Dubai's projected industry growth rate of 57.4 per cent over the next 10 years to 2027 is expected to outpace most other global hub cities, analysts at Knight Frank said in a report.
While over the past 10 years to 2017. Dubai's industrial sector recorded only a growth of 10.7 per cent compared to the Hong Kong (42 per cent), Singapore (59.6 per cent) and Shanghai (85.8 per cent), in the next 10 years, Dubai is set to record one of the fastest growths among the hub cities on the back of heavy infrastructure investments.
"The development of Dubai's industrial sector is seen as strategically important goal for the sustained long-term success of the economy as part of the UAE's economic diversification plan [UAE Vision 2021] and Dubai's Industrial Strategy 2030," the report said.
Over the past decade, the domestic financial and business services sector grew 55.6 per cent with only Shanghai (114.3 per cent) outperforming Dubai.
"Over this period, Dubai has seen itself becoming a recognised global financial centre with the Dubai International Financial Centre recently being ranked among top 10 global financial centres.

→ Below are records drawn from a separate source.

(** X12. The extraction never raises [KeyError]: every subscript it takes is
    guarded by a membership test on the same key. *)
Theorem extraction_never_raises_KeyError data key :
  extract_answer float_repr str_repr data <> Raise (KeyError key).
Proof.
  unfold extract_answer. cbn [bind result_Monad].
  destruct (py_contains "message" data) as [[|] | e] eqn:Hm.
  - destruct (py_getitem data "message") as [m | e] eqn:Hg.
    + destruct (py_contains "content" m) as [[|] | e] eqn:Hc.
      * destruct (py_getitem m "content") as [c | e] eqn:Hgc.
        -- destruct c; discriminate.
        -- intros H. injection H as ->.
           exact (contains_guards_getitem _ _ _ Hc Hgc).
      * apply response_branch_no_KeyError.
      * apply py_contains_raises in Hc. subst e. discriminate.
    + intros H. injection H as ->. exact (contains_guards_getitem _ _ _ Hm Hg).
  - apply response_branch_no_KeyError.
  - apply py_contains_raises in Hm. subst e. discriminate.
Qed.

(** X13. An HTTP success whose body is not a JSON object never yields an
    answer: the call raises the schema error when the body is an array with
    neither "message" nor "response" among its elements, or a string with
    neither word in it, and [TypeError] for every other body (null, booleans,
    numbers, and arrays or strings that do mention one of the words). *)
Theorem non_object_body_fails model messages temperature max_tokens base_url w data :
  http_success (server w (length (sent w))
                  (bridge_request model (transcript_at w messages)
                                  temperature max_tokens base_url))
               data ->
  (forall d, data <> JDict d) ->
  let outcome := fst (bridge model messages temperature max_tokens base_url w) in
  (py_contains "message" data = Return false ->
   py_contains "response" data = Return false ->
   outcome = Raise SchemaError)
  /\ (~ (py_contains "message" data = Return false
         /\ py_contains "response" data = Return false) ->
      outcome = Raise TypeError).
Proof.
  intros Hok Hdata outcome. subst outcome. rewrite bridge_outcome.
  rewrite (result_of_success _ _ Hok). unfold extract_answer.
  destruct data as [| b | z | f | s | l | d]; cbn;
    try (split; [discriminate | reflexivity]).
  - split.
    + intros Hm Hr. injection Hm as ->. injection Hr as ->. reflexivity.
    + intros Hnot. destruct (Text.contains "message" s); [reflexivity |].
      destruct (Text.contains "response" s); [reflexivity |].
      exfalso. apply Hnot. now split.
  - split.
    + intros Hm Hr. injection Hm as Hm. injection Hr as Hr.
      now rewrite Hm, Hr.
    + intros Hnot. destruct (existsb _ l); [reflexivity |]. cbn.
      destruct (existsb _ l); [reflexivity |].
      exfalso. apply Hnot. now split.
  - now destruct (Hdata d).
Qed.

These achievements are underpinned by a zero-tax environment/ low rate of tax for financial and oil companies," said Taimur Khan, senior analyst at Knight Frank.
Currently, it takes just eight days to start a business, which is marginally longer than the United States (six days) and the UK (five days), although it is four times more than Hong Kong's figure.
The UAE also has a well-regarded ease of doing business ranking, which has moved up from 26th to 21st out of 190 countries over the last year. "Continuing developments in improving business legislations and a maturing market means that this score is likely to continue to improve," said the report.
In the hospitality sector, the total number of hotel room keys per person is significantly higher at 29.9 per 1,000 people in Dubai, compared to the selected hub cities. Although this is not a surprise given the disparity in populations between Dubai and these cities, it does however highlight the number of keys, which have been delivered over the last two years. "The surge in the number of keys delivered has primarily been driven by increasing demand, from both new and existing source markets," said the report.
Dubai International Airport, the world's largest airport by international traffic, recorded 83.7 million passengers in 2017, up 26 per cent from 2014. In the residential sector, Dubai's market has experienced a slowdown since 2015 with prime prices falling by 3.8 per cent in the year to third quarter 2017.
"We are seeing prices beginning to moderate is some prime areas, however, across submarkets where significant levels of supply are forecast to be delivered we are likely to see an increasingly fragmented market develop in terms of price performance. Despite this Dubai has remained attractive to investors and occupiers alike, in the 18 months to June 2017, 217 nationalities purchased real estate in Dubai," said the report.
"Overall, Dubai's status as a global hub will only continue to strengthen given its extensive connectivity, strong economic prospects, low tax system and safe haven status all underpinned by world class amenities and infrastructure," said the report.